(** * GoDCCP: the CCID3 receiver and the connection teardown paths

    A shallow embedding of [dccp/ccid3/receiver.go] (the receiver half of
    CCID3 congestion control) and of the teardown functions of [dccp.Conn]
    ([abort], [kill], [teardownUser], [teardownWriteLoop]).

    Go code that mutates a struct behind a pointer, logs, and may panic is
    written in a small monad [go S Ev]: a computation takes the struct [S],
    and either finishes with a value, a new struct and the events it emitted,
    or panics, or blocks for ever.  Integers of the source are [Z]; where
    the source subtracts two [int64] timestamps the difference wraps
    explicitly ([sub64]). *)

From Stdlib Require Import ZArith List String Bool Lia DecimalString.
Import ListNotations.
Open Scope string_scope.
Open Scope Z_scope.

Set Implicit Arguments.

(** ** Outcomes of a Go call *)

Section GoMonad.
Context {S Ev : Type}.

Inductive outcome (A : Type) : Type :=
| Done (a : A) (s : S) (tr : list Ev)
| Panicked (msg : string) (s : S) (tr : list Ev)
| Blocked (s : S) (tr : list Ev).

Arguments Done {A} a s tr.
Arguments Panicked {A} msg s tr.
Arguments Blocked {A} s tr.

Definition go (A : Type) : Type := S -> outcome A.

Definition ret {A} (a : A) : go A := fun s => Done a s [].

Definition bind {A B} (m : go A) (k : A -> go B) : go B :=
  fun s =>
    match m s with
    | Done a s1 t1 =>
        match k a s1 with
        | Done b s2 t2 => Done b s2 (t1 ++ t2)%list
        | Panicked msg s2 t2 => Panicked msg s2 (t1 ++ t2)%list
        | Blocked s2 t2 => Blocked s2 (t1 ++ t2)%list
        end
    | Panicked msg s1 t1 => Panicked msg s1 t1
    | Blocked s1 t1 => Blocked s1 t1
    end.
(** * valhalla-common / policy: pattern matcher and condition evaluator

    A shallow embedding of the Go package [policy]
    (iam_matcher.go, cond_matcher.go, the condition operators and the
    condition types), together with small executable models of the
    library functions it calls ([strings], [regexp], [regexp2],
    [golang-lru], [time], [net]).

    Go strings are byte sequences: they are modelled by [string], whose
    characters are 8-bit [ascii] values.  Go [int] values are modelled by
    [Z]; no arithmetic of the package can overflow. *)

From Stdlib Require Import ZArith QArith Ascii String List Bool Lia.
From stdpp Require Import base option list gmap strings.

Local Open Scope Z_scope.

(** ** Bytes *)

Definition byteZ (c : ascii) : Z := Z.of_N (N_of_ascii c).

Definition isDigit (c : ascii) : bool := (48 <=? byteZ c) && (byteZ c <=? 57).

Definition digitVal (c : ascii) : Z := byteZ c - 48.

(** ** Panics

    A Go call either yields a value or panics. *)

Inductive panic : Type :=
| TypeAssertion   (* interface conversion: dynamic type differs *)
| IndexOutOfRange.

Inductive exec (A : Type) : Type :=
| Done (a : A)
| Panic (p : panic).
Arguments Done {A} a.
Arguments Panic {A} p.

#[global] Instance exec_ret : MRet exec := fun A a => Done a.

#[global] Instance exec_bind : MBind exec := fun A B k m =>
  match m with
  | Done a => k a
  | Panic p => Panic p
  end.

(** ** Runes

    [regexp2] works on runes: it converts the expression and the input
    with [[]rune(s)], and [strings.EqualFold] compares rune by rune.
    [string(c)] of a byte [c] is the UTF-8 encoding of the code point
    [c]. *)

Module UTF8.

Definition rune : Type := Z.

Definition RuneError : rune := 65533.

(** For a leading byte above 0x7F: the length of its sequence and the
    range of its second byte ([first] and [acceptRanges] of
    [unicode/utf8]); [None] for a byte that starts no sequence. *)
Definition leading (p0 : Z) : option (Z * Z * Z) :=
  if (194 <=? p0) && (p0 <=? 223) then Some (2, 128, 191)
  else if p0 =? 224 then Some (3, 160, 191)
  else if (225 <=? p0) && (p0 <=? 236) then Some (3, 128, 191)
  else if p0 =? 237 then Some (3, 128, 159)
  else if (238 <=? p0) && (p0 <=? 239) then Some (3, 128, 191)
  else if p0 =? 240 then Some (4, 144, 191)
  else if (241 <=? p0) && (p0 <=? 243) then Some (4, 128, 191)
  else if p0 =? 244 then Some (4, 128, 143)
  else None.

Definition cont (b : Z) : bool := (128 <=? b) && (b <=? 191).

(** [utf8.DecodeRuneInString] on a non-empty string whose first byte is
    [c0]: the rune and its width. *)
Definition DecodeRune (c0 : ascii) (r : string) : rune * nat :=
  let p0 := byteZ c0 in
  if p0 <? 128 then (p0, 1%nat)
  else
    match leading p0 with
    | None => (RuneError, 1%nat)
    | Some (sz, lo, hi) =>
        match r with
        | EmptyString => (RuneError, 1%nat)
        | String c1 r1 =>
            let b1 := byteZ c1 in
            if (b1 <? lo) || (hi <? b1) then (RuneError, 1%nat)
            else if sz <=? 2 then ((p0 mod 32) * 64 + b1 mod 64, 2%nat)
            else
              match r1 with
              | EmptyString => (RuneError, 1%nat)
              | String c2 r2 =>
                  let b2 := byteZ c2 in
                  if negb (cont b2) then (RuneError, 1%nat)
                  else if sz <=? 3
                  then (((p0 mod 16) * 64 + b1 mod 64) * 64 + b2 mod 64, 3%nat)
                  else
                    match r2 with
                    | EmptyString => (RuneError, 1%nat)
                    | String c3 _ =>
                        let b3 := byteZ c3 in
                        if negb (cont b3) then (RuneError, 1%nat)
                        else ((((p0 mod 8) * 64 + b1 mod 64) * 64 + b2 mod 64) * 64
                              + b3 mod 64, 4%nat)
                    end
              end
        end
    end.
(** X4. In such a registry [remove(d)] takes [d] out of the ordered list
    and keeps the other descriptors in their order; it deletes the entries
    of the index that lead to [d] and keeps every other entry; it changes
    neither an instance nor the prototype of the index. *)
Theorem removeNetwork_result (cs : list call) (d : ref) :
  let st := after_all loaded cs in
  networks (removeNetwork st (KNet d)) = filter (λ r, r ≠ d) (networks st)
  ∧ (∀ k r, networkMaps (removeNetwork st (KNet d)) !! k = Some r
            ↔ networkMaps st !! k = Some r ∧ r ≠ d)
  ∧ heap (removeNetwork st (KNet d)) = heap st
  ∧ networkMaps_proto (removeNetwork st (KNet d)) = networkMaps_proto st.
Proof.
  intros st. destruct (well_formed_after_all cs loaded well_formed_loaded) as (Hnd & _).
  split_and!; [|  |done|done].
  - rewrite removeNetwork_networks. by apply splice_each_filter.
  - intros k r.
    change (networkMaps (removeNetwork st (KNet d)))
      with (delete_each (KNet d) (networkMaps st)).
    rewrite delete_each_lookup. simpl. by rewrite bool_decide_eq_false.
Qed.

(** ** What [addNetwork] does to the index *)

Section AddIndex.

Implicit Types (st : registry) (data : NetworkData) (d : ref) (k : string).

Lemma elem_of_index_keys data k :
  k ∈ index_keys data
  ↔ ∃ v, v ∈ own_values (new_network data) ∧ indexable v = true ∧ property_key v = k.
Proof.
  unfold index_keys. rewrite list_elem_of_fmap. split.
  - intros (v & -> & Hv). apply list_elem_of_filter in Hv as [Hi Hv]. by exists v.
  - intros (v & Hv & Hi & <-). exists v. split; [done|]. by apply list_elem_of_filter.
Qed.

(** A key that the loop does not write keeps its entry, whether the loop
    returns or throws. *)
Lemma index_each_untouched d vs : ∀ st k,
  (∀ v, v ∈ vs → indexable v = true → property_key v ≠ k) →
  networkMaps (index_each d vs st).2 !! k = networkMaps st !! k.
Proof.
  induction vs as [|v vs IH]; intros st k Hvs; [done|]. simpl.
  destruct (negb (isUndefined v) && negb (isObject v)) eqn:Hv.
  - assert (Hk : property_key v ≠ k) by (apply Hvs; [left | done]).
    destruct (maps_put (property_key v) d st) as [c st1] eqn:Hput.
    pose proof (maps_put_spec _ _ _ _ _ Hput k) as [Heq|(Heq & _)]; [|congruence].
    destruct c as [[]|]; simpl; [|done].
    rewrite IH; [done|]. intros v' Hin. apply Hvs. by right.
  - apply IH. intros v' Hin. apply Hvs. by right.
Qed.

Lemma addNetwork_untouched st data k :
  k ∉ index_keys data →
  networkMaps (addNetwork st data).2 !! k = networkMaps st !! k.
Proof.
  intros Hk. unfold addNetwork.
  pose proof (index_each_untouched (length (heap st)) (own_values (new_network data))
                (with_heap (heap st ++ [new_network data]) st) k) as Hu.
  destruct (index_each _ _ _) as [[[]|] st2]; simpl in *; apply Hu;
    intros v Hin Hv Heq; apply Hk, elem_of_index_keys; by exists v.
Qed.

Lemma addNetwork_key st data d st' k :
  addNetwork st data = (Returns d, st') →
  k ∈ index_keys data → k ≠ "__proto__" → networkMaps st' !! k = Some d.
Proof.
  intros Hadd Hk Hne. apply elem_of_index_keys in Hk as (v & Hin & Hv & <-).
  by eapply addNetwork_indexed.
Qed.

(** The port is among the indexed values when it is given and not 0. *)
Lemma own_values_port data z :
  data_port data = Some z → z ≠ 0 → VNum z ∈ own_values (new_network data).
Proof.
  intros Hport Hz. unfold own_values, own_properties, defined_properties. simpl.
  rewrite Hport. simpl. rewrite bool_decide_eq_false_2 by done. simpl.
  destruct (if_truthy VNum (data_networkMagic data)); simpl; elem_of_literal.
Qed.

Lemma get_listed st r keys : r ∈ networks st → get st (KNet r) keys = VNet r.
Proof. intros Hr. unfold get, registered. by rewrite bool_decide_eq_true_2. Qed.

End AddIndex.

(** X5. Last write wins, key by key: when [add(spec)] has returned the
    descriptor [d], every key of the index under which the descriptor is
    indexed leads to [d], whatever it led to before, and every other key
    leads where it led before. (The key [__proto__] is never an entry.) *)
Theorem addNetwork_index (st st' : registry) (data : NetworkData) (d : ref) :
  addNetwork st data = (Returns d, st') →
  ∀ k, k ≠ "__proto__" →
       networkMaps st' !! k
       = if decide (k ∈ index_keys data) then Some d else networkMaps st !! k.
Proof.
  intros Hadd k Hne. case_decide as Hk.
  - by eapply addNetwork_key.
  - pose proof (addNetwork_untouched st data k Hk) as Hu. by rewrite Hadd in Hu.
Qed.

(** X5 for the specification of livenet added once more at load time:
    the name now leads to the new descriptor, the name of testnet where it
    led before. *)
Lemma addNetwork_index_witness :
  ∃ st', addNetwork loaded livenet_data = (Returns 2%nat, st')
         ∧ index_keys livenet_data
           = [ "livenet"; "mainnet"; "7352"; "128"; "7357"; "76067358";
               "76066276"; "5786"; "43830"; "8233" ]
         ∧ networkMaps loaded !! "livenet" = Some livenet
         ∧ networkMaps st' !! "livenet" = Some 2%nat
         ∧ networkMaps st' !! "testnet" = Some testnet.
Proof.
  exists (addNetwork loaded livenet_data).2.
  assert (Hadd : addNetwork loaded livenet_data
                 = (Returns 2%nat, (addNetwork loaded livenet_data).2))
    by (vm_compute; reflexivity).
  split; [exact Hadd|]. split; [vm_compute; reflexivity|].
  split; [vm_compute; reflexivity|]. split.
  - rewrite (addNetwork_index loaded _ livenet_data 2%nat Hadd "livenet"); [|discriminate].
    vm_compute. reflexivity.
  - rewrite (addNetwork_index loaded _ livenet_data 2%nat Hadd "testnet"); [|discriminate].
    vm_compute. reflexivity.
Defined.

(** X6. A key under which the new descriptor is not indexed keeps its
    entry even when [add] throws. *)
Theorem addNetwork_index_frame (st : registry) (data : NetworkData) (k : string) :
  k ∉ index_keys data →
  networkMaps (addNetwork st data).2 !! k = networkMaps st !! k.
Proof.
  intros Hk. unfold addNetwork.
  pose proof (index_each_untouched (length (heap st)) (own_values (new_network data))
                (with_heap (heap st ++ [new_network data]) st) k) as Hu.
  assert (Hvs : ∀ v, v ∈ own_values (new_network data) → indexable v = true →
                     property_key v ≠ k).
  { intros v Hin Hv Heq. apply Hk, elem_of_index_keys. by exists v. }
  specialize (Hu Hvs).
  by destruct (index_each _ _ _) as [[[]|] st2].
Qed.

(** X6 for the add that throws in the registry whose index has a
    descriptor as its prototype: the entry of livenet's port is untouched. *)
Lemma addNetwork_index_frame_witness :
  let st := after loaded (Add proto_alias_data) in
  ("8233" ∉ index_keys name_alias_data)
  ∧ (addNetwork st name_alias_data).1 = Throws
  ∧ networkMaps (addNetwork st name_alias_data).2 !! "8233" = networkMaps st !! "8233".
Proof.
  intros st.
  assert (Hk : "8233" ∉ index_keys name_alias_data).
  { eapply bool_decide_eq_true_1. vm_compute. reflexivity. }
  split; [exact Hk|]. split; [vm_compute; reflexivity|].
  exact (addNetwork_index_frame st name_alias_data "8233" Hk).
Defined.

***

### ASSIGNMENT
Within the material above, output exactly the lines from the one with "else if (241" through the one with "(** [utf8.DecodeRuneInString] on", end lines included, and nothing besides.

### OUTPUT BELOW
  else if (241 <=? p0) && (p0 <=? 243) then Some (4, 128, 191)
  else if p0 =? 244 then Some (4, 128, 143)
  else None.

Definition cont (b : Z) : bool := (128 <=? b) && (b <=? 191).

(** [utf8.DecodeRuneInString] on a non-empty string whose first byte is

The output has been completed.